En cinquième lieu, il ressort des termes de l’arrêté attaqué, contrairement à ce que soutient le requérant, que le préfet de Saône-et-Loire, au regard de l’ensemble des considérations relatives à la situation de l’intéressé auxquelles il a fait référence dans la décision en litige, a procédé à la mise en œuvre de son pouvoir de régularisation au titre de l’activité salariée du requérant et a examiné la demande formulée au titre de l’article L. 435-1 du code de l’entrée et du séjour des étrangers et du droit d’asile s’agissant de sa vie privée et familiale et de sa situation professionnelle.
Par suite, et à défaut d’autres moyens présentés au soutien des conclusions en annulation de la décision de refus de délivrance d’un titre de séjour portant la mention « salarié », M. A… n’est pas fondé à en demander l’annulation.
En ce qui concerne les décisions portant obligation de quitter le territoire français et portant fixation du pays de renvoi :
Dès lors que le requérant n’établit pas l’illégalité de la décision de refus de délivrance d’un titre de séjour, il n’est pas fondé à exciper de son illégalité à l’appui de ses conclusions dirigées contre la décision d’éloignement contestée, qui n’a pas méconnu les stipulations des articles 8 de la convention européenne de sauvegarde des droits de l’homme et des libertés fondamentales, pour les mêmes motifs que ceux exposés au point 7 du présent jugement.
La décision portant obligation de quitter le territoire français n’encourant pas la censure du tribunal, il est en vain excipé de son illégalité à l’appui des conclusions dirigées contre la décision attaquée fixant le pays de destination.
Sur les conclusions aux fins d’injonction :
Le présent jugement, qui rejette les conclusions à fin d’annulation présentées par M. A…, n’implique, par lui-même, aucune mesure d’exécution. Par suite, les conclusions aux fins d’injonction présentées par le requérant doivent être rejetées.
Sur les frais liés au litige :
Les dispositions combinées du deuxième alinéa de l’article 37 de la loi n° 91-647 du 10 juillet 1991 et de l’article L. 761-1 du code de justice administrative font obstacle à ce que soit mise à la charge de l’État, qui n’est pas dans la présente instance la partie perdante, une quelconque somme au bénéfice du conseil du requérant au titre des frais exposés et non compris dans les dépens.
D E C I D E :
Article 1er : Il n’y a plus lieu de statuer sur la demande d’admission provisoire à l’aide juridictionnelle de M. B… A….
Article 2 : Le surplus de la requête de M. A… est rejeté.
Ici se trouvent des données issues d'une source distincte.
Definition set_reconnectAttempts (x : Z) (s : State) : State :=
  mkState (clientId s) (debug s) (autoReconnect s) (reconnectDelay s)
    (maxReconnectAttempts s) (socket s) (connected s) (authenticated s) x
    (currentActivity s) (messageQueue s) (pendingResponses s)
    (heartbeatInterval s) (heap s) (timers s) (nextTimer s) (promises s)
    (nextPromise s) (settleCalls s) (written s) (emitted s) (console s)
    (errorListeners s).

Definition set_currentActivity (x : option Activity) (s : State) : State :=
  mkState (clientId s) (debug s) (autoReconnect s) (reconnectDelay s)
    (maxReconnectAttempts s) (socket s) (connected s) (authenticated s)
    (reconnectAttempts s) x (messageQueue s) (pendingResponses s)
    (heartbeatInterval s) (heap s) (timers s) (nextTimer s) (promises s)
    (nextPromise s) (settleCalls s) (written s) (emitted s) (console s)
    (errorListeners s).

Definition set_messageQueue (x : list (Z * value)) (s : State) : State :=
  mkState (clientId s) (debug s) (autoReconnect s) (reconnectDelay s)
    (maxReconnectAttempts s) (socket s) (connected s) (authenticated s)
    (reconnectAttempts s) (currentActivity s) x (pendingResponses s)
    (heartbeatInterval s) (heap s) (timers s) (nextTimer s) (promises s)
    (nextPromise s) (settleCalls s) (written s) (emitted s) (console s)
    (errorListeners s).

Definition set_pendingResponses (x : gmap string Callback) (s : State) : State :=
  mkState (clientId s) (debug s) (autoReconnect s) (reconnectDelay s)
    (maxReconnectAttempts s) (socket s) (connected s) (authenticated s)
    (reconnectAttempts s) (currentActivity s) (messageQueue s) x
    (heartbeatInterval s) (heap s) (timers s) (nextTimer s) (promises s)
    (nextPromise s) (settleCalls s) (written s) (emitted s) (console s)
    (errorListeners s).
Article 3 : Le présent jugement sera notifié à M. B… A… et au préfet de Saône-et-Loire.
Copie en sera délivrée pour information au ministre de l’intérieur.
Délibéré après l’audience du 3 février 2026, à laquelle siégeaient :
M. Nicolet, président,
Mme Hascoët, première conseillère,
Mme Pfister, conseillère.
Rendu public par mise à disposition au greffe le 6 mars 2026.
La rapporteure,
S. PFISTER
Le président,
P. NICOLET
La greffière,
L. CUROT
La République mande et ordonne au préfet de Saône-et-Loire en ce qui le concerne ou à tous commissaires de justice à ce requis en ce qui concerne les voies de droit commun contre les parties privées, de pourvoir à l’exécution de la présente décision.